Myeloproliferative Disorders

Question 1

What are myeloproliferative disorders?

Answer 1

A group of disorders characterised by proliferation of one or more haematopoietic components.

Question 2

How can you classify myeloproliferative disorders?

Answer 2

Philadelphia chromosome +ve
- Chronic myeloid leukaemia

Philadelphia chromosome -ve

• Polycythaemia vera
• Myelofibrosis
• Essential thrombocytosis

Question 3

What gene mutations are associated with myeloproliferative disorders?

Answer 3

JAK2 mutations

Question 4

Why is polycythaemia? Describe the causes

Answer 4

It is a raised red cell mass, haemoglobin, red cell count and packed cell volume

Causes are either primary or secondary to a raised EPO

Primary:

• Familial polycythaemia (JAK2 negative)
• Polycythaemia vera (JAK2 positive)

Secondary to high EPO:

• Renal cancer
• High altitude
• Hypoxia

Question 5

What is relative polycythaemia?

Answer 5

Also called pseudo polycythaemia, where there is no increase in the red cell mass, but a decrease in the plasma volume.

This can be caused by dehydration, burns, vomiting, diarrhoea or cigarette smoking

Question 6

What is polycythaemia vera? What is the associated epidemiology? Describe the clinical features and investigations involved. How is it treated?

Answer 6

Also called polycythaemia rubra vera.

A myeloproliferative disorder where erythroid precursors predominate the BM. It is associated with a specific JAK2 mutation, V617F.

It occurs at 203:100,00 with M>F and the mean age at 60 years.

Clinically, it causes Hyperviscosity, blurred vision, plethora, thrombosis, erythromelalgia, splenomegaly, aquagenic pruritus.

Investigations involve Hb (raised), HCT (raised), platelets, WCC and EPO (low)

It is treated acutely with venesection, and more long-term with hydroxycarbamide.

Question 7

What is myelofibrosis? Describe the clinical features and investigations involved. How is it treated?

Answer 7

A myeloproliferative disorder where chronic myeloproliferation causes fibrosis of the BM and replacement with collagenous tissue. It can be primary or secondary.

Clinically, it is usually in elderly patients, with pancytopaenic symptoms and a raised metabolic state.

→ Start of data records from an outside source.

(** What is not part of the sources: the order of the hash table, the translation of
    addresses, and [std::shuffle], which permutes. *)
Record environment := mkEnv {
  ev_traverse : gmap Z (list Waiter) -> list Z;
  ev_va2pa : nat -> Z -> Z;
  ev_shuffle : Z -> list nat -> list nat * Z
}.
Definition permutes (ev : environment) : Prop := forall g l, (ev_shuffle ev g l).1 ≡ₚ l.

Section system.
Context (ev : environment) (cf : config).
Definition do_event (e : event) : K unit := perform (ev_traverse ev) (ev_va2pa ev) (ev_shuffle ev) e.
Definition may_do (e : event) (s : Sys) : Prop := permitted (ev_traverse ev) e s.
Definition reached (allow : event -> Prop) (s : Sys) : Prop :=
  reachable (cf_host cf) (cf_cores cf) (ev_traverse ev) (ev_va2pa ev) (ev_shuffle ev) (cf_quantum cf) (cf_interval cf) (cf_cost cf) (cf_generator cf)
    (cf_policy cf) allow s.
Definition anything (e : event) : Prop := True.
Definition keeps_affinity (e : event) : Prop := ~ changes_affinity e.

(** The tables of the scheduler, the threads, the cores and the barrier describe one
    assignment of threads to cores. *)
Record agree (s : Sys) : Prop := {
  ag_scheduler c t : running s !! c = Some (Some t) <-> core_of s t = Some c;
  ag_thread t th : threads s !! t = Some th -> m_core th = core_of s t;
  ag_core c co t : cores s !! c = Some co -> m_thread co = Some t <-> core_of s t = Some c;
  ag_idle c co : cores s !! c = Some co -> m_thread co = None -> m_core_state co = IDLE;
  ag_ready t : can_run s t -> ready s t;
  ag_known w : w ∈ all_waiters (syscalls s) -> started s (w_thread_id w);
  ag_barrier c : (c < cf_cores cf)%nat -> core_waits (barrier s) !! c = Some (inside (barrier s) c)
}.

#[local] Instance setting : Setting := nobody (cf_host cf) (cf_cores cf).

Lemma sys_agree s : Z.of_nat (cf_cores cf) <= cf_host cf -> sys_ok s -> agree s.
Proof.
  intros Hh Hs. pose proof (ok_inv _ _ Hs) as Hi. assert (Hpl : forall t, placement ∅ s t = core_of s t).
  { intros t. unfold placement. by rewrite decide_False by set_solver. }
  split.
  - apply (i_assigned _ _ Hi).
  - intros t th. by apply thread_core.
  - intros c co t Hco. rewrite (p_core _ _ (i_placed _ _ Hi) _ _ t Hco), Hpl. split; [by intros [_ ?]|]. intros H. split; [|done]. by eapply (i_created _ _ Hi).
  - apply (p_idle _ _ (i_placed _ _ Hi)).
  - intros t. apply (ok_ready _ _ Hs). set_solver.
  - apply (ok_waiters _ _ Hs).
  - intros c Hc. pose proof (i_count _ _ Hi) as En. cbn in En. rewrite (bw_queue _ _ (i_barrier _ _ Hi)) by by rewrite En. unfold queued.
    rewrite (i_all _ _ Hi) by (rewrite En; exact Hh). cbn. f_equal. rewrite decide_False by done. lia.
Qed.
Lemma reached_ok allow s : supported cf -> permutes ev -> reached allow s ->
  sys_ok s /\ (is_pinned (cf_policy cf) -> (forall e, allow e -> keeps_affinity e) -> pinned s /\ conserving ∅ s).
Proof.
  intros [H1 H2 H3] Hp Hr. eapply reachable_ok; [exact Hp|exact H2|by apply supported_ok|exact H3|exact Hr].
Qed.
(** ** Accesses to the memory of the program *)

(** A request of the simulator: address, size, lock and type, and the data of a write. *)
Definition handleMemoryRequest (respRec : OtherRec) : Proc Writer unit :=
  o ← gets output;
  if negb o then mret tt
  else if other_size respRec <? 20 then mret tt
  else
    addr ← read_value 8;
    size ← read_value 4;
    lock ← read_value 4;
    type ← read_value 4;
    let payload_size := other_size respRec - 20 in
    func ← gets memory_func;
    if negb func then fails Indeterminate
    else if type =? MemRead then
      if negb (payload_size =? 0) then mret tt
      else if size <=? 0 then mret tt
      else
        m ← gets memory;
        let '(read_data, m) := accessMemory lock type addr (replicate (Z.to_nat size) 0) m in
        update (set_memory m);;
        write_other RecOtherMemoryResponse (u32 (12 + size));;
        write (le 8 addr);;
        write (le 4 type);;
        write read_data
    else if type =? MemWrite then
      if payload_size <=? 0 then mret tt
      else if negb (payload_size =? size) then mret tt
      else
        payload ← read (Z.to_nat payload_size);
        m ← gets memory;
        let '(_, m) := accessMemory lock type addr payload m in
        update (set_memory m);;
        write_other RecOtherMemoryResponse 12;;
        write (le 8 addr);;
        write (le 4 type)
    else mret tt.
(* ===== verification/SiftLink.v ===== *)
(** * The connection implements the direct calls

    The relation [linked] ties the state of the writer to that of the reader. Every operation of
    the writer, together with what the reader makes of its bytes, implements the direct call
    and keeps the relation; and so do sessions of many requests. *)

From stdpp Require Import base tactics list numbers gmap strings.
From Stdlib Require Import ZArith Lia.
From S2P Require Import Prelude SiftFormat SiftWriter SiftReader.
From S2P Require Import SiftProps SiftSpec.
Local Open Scope Z_scope.
Local Open Scope mach_scope.

(** ** The encodings of instructions *)

(** The fields of both encodings are read back; there are few values of each. *)
Lemma all_below (P : Z -> bool) (n : nat) x : forallb (fun i => P (Z.of_nat i)) (seq 0 n) = true -> 0 <= x < Z.of_nat n -> P x = true.
Proof. rewrite forallb_forall. intros HP Hx. rewrite <- (Z2Nat.id x) by lia. apply HP, in_seq. lia. Qed.

Definition small_value (n k : Z) (b t : bool) : Z := u8 (n `mod` 16 + 16 * (k `mod` 4) + 64 * bit b + 128 * bit t).
Definition small_ok (b t : bool) (k n : Z) : bool := let v := small_value n k b t in
  (field v 0 4 =? n) && (field v 4 2 =? k) && bool_decide (flag v 6 = b) && bool_decide (flag v 7 = t).
Lemma small_decodes n k b t : 0 <= n < 16 -> 0 <= k < 4 -> let v := small_value n k b t in
  field v 0 4 = n /\ field v 4 2 = k /\ flag v 6 = b /\ flag v 7 = t.
Proof.
  intros Hn Hk. assert (HP : small_ok b t k n = true).
  { apply (all_below (small_ok b t k) 16); [|lia]. apply (all_below (fun k => forallb (fun i => small_ok b t k (Z.of_nat i)) (seq 0 16)) 4); [|lia].
    destruct b, t; vm_compute; reflexivity. }
  unfold small_ok in HP. cbv zeta in *. rewrite !andb_true_iff, !Z.eqb_eq, !bool_decide_eq_true in HP. destruct HP as [[[H1 H2] H3] H4]. by split_and!.
Qed.
Definition ext_value (k : Z) (b t p e : bool) : Z := k `mod` 4 + 4 * bit b + 8 * bit t + 16 * bit p + 32 * bit e.
Definition ext_ok (b t p e : bool) (k : Z) : bool := let v := ext_value k b t p e in
  (field v 0 2 =? k) && bool_decide (flag v 2 = b) && bool_decide (flag v 3 = t) && bool_decide (flag v 4 = p) && bool_decide (flag v 5 = e).
Lemma ext_decodes k b t p e : 0 <= k < 4 -> let v := ext_value k b t p e in
  field v 0 2 = k /\ flag v 2 = b /\ flag v 3 = t /\ flag v 4 = p /\ flag v 5 = e.
Proof.
  intros Hk. assert (HP : ext_ok b t p e k = true) by (apply (all_below (ext_ok b t p e) 4); [destruct b, t, p, e; vm_compute; reflexivity|lia]).
  unfold ext_ok in HP. cbv zeta in *. rewrite !andb_true_iff, !Z.eqb_eq, !bool_decide_eq_true in HP. destruct HP as [[[[H1 H2] H3] H4] H5]. by split_and!.
Qed.
Definition ext_size_ok (n : Z) : bool := (field (16 * (n `mod` 16)) 0 4 =? 0) && (field (16 * (n `mod` 16)) 4 4 =? n).
Lemma ext_size n : 0 <= n < 16 -> field (16 * (n `mod` 16)) 0 4 = 0 /\ field (16 * (n `mod` 16)) 4 4 = n.
Proof.
  intros Hn. assert (HP : ext_size_ok n = true) by (apply (all_below ext_size_ok 16); [vm_compute; reflexivity|lia]).
  unfold ext_size_ok in HP. by rewrite andb_true_iff, !Z.eqb_eq in HP.
Qed.

(** ** The joined ends *)

(** The case of [read_record] for a type that is known. *)
Ltac pick_case :=
  lazymatch goal with
  | |- ?f (mkOther 0 ?t ?n) ?s = _ =>
      let body := fresh in let E := fresh in
      let T := type of (f (mkOther 0 t n)) in evar (body : Z -> T);
      assert (E : forall x, f (mkOther 0 t x) = body x) by
        (intros x; unfold read_record; cbn [other_type other_size]; cbv zeta;
         repeat match goal with
         | |- (if ?a =? ?b then _ else _) = _ => let v := eval vm_compute in (a =? b) in change (a =? b) with v; cbv iota
         end; subst body; reflexivity);
      rewrite E; subst body; clear E; cbv beta
  end.

Section link.
Context {M H : Type} (accessMemory : Z -> Z -> Z -> list Z -> M -> list Z * M) (getCode : Z -> nat -> list Z) (pagemap : Z -> option Z) (code : Z -> Z).
Context (handlers : Handlers H) (inflate : list Z -> list Z) (decompress : compression -> list Z -> list Z) (has_lzma : bool).
Context (isize : Z -> nat).
Context (reads_code : forall a n, getCode a n = code_bytes code a n).
(** A buffer keeps its length. *)
Context (access_length : forall lock op addr l m, length (accessMemory lock op addr l m).1 = length l).
(** A page that is present has a frame. *)
Context (has_frames : forall vp, exists pp, W.va2pa_lookup pagemap vp = Ok pp).
Implicit Types (w : W.Writer M) (r : Reader H).

Abbreviation eats := (consumes handlers inflate decompress has_lzma).
Abbreviation record := (read_record handlers inflate decompress has_lzma).

(** How much code is known when the writer has marked an address as sent. *)
Definition span w (a : Z) : nat := if W.m_requires_icache_per_insn w then isize a else page_bytes.
Record linked w r : Prop := {
  lk_output : W.output w = true;
  lk_func : W.memory_func w = true;
  lk_answers : W.has_response_file w = true;
  lk_sends : has_response_file r = true;
  lk_format : m_format r = Sift;
  lk_end : m_seen_end r = false;
  lk_last : last_address r = W.last_address w;
  lk_pa : m_trace_has_pa r = W.m_send_va2pa_mapping w;
  lk_sent vp : vp ∈ W.m_va2pa w -> is_Some (vcache r !! vp);
  lk_vcache vp pp : vcache r !! vp = Some pp -> W.va2pa_lookup pagemap vp = Ok pp /\ pp <> 0;
  lk_pages : pages_whole (icache r);
  lk_code a i : a ∈ W.icache w -> (i < span w a)%nat -> byte_known code (icache r) (a + Z.of_nat i);
  lk_statics : statics_ok code isize r
}.

(** An operation of the writer and what the reader does with its bytes: the answers that the
    writer reads are those that the reader sends, whatever follows them. *)
Definition exchange {A} (m : Proc (W.Writer M) A) (a : A) w w' r r' : Prop := exists sent answered,
  (forall tail, m (W.set_response (answered ++ tail) w) = Ok (a, W.set_response tail w')) /\
  W.written w' = W.written w ++ sent /\ eats sent r r' /\ response r' = response r ++ answered.

Lemma exchange_bind {A B} (m : Proc (W.Writer M) A) (k : A -> Proc (W.Writer M) B) a b w w1 w2 r r1 r2 :
  exchange m a w w1 r r1 -> exchange (k a) b w1 w2 r1 r2 -> exchange (m ≫= k) b w w2 r r2.
Proof.
  intros (s1 & a1 & E1 & W1 & C1 & R1) (s2 & a2 & E2 & W2 & C2 & R2). exists (s1 ++ s2), (a1 ++ a2). split_and!.
  - intros tail. rewrite <- app_assoc, (bind_ok _ _ _ _ _ (E1 _)). apply E2.
  - by rewrite W2, W1, app_assoc.
  - by eapply consumes_app.
  - by rewrite R2, R1, app_assoc.
Qed.
Lemma exchange_refl {A} (m : Proc (W.Writer M) A) a w r : (forall tail, m (W.set_response tail w) = Ok (a, W.set_response tail w)) -> exchange m a w w r r.
Proof. intros Em. exists [], []. split_and!; [exact Em|by rewrite app_nil_r|by apply consumes_nil|by rewrite app_nil_r]. Qed.
Lemma exchange_gets {A B} (f : W.Writer M -> A) (k : A -> Proc (W.Writer M) B) b w w' r r' :
  (forall tail, f (W.set_response tail w) = f w) -> exchange (k (f w)) b w w' r r' -> exchange (gets f ≫= k) b w w' r r'.
Proof. intros Hf. apply exchange_bind. apply exchange_refl. intros tail. unfold gets. by rewrite Hf. Qed.

(** *** The writer *)

Lemma write_run l w : W.output w = true -> W.write l w = Ok (tt, W.set_written (W.written w ++ l) w).
Proof. intros Ho. unfold W.write. rewrite bind_gets, Ho. done. Qed.
Lemma write_first {A} l (k : unit -> Proc (W.Writer M) A) w : W.output w = true -> (W.write l ≫= k) w = k tt (W.set_written (W.written w ++ l) w).
Proof. intros Ho. by rewrite (bind_ok _ _ _ _ _ (write_run l w Ho)). Qed.
Lemma write_next {A} l (k : unit -> Proc (W.Writer M) A) out w : W.output w = true -> (W.write l ≫= k) (W.set_written out w) = k tt (W.set_written (out ++ l) w).
Proof. intros Ho. apply (write_first l k (W.set_written out w)), Ho. Qed.
Lemma write_last l out w : W.output w = true -> W.write l (W.set_written out w) = Ok (tt, W.set_written (out ++ l) w).
Proof. intros Ho. apply (write_run l (W.set_written out w)), Ho. Qed.
Lemma wread_run n l tail w : length l = n -> W.read n (W.set_response (l ++ tail) w) = Ok (l, W.set_response tail w).
Proof.
  intros <-. unfold W.read. rewrite bind_gets. cbn [W.response W.set_response]. rewrite length_app, (proj2 (Nat.leb_le _ _)) by lia.
  by rewrite take_app_length, drop_app_length.
Qed.
Lemma wread_value_run n v tail w : W.read_value n (W.set_response (le n v ++ tail) w) = Ok (wrap (8 * Z.of_nat n) v, W.set_response tail w).
Proof. unfold W.read_value. rewrite (bind_ok _ _ _ _ _ (wread_run n _ tail w (length_le n v))). by rewrite <- of_le_wrap. Qed.
Lemma wread_other_run t n tail w : 0 <= t < 256 -> 0 <= n < 2 ^ 32 -> W.read_other (W.set_response (Other t n ++ tail) w) = Ok (mkOther 0 t n, W.set_response tail w).
Proof. intros Ht Hn. unfold W.read_other. rewrite (bind_ok _ _ _ _ _ (wread_run 6 (Other t n) tail w eq_refl)). by rewrite parse_Other. Qed.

Investigations include a blood film (tear drop poikilocytes and leukoerythroblasts) and BM tap (dry tap, fibrosis)

It is treated with blood product support, hydroxycarbamide and thalidomide (limited use)

Question 8

What is essential thrombocytosis? What is the associated epidemiology? Describe the clinical features and investigations involved. How is it treated?

Answer 8

A myeloproliferative disorder where megakaryocytes predominate the BM. Up to a half of cases are associated with a JAK2 mutation.

It has a bimodal peak at 55 and 30, with male and female incidence being equal except in younger populations where females are more at risk.

The clinical features include venous and arterial thrombosis, erythromelalgia, splenomegaly and dizziness. It is an incidental finding in 50% of the cases.

Investigations involve a platelet count (>600), a blood film (large platelets, megakaryocyte fragments) and increased BM megakaryocytes.

It is treated on the basis of risk, with higher risk patients being treated only. Higher risk patients are those above 60, symptomatic, with a platelet count of >1000, or with other thrombotic risk factors. It is treated with aspirin, hydroxycarbamide and anagrelide (reduced platelet formation).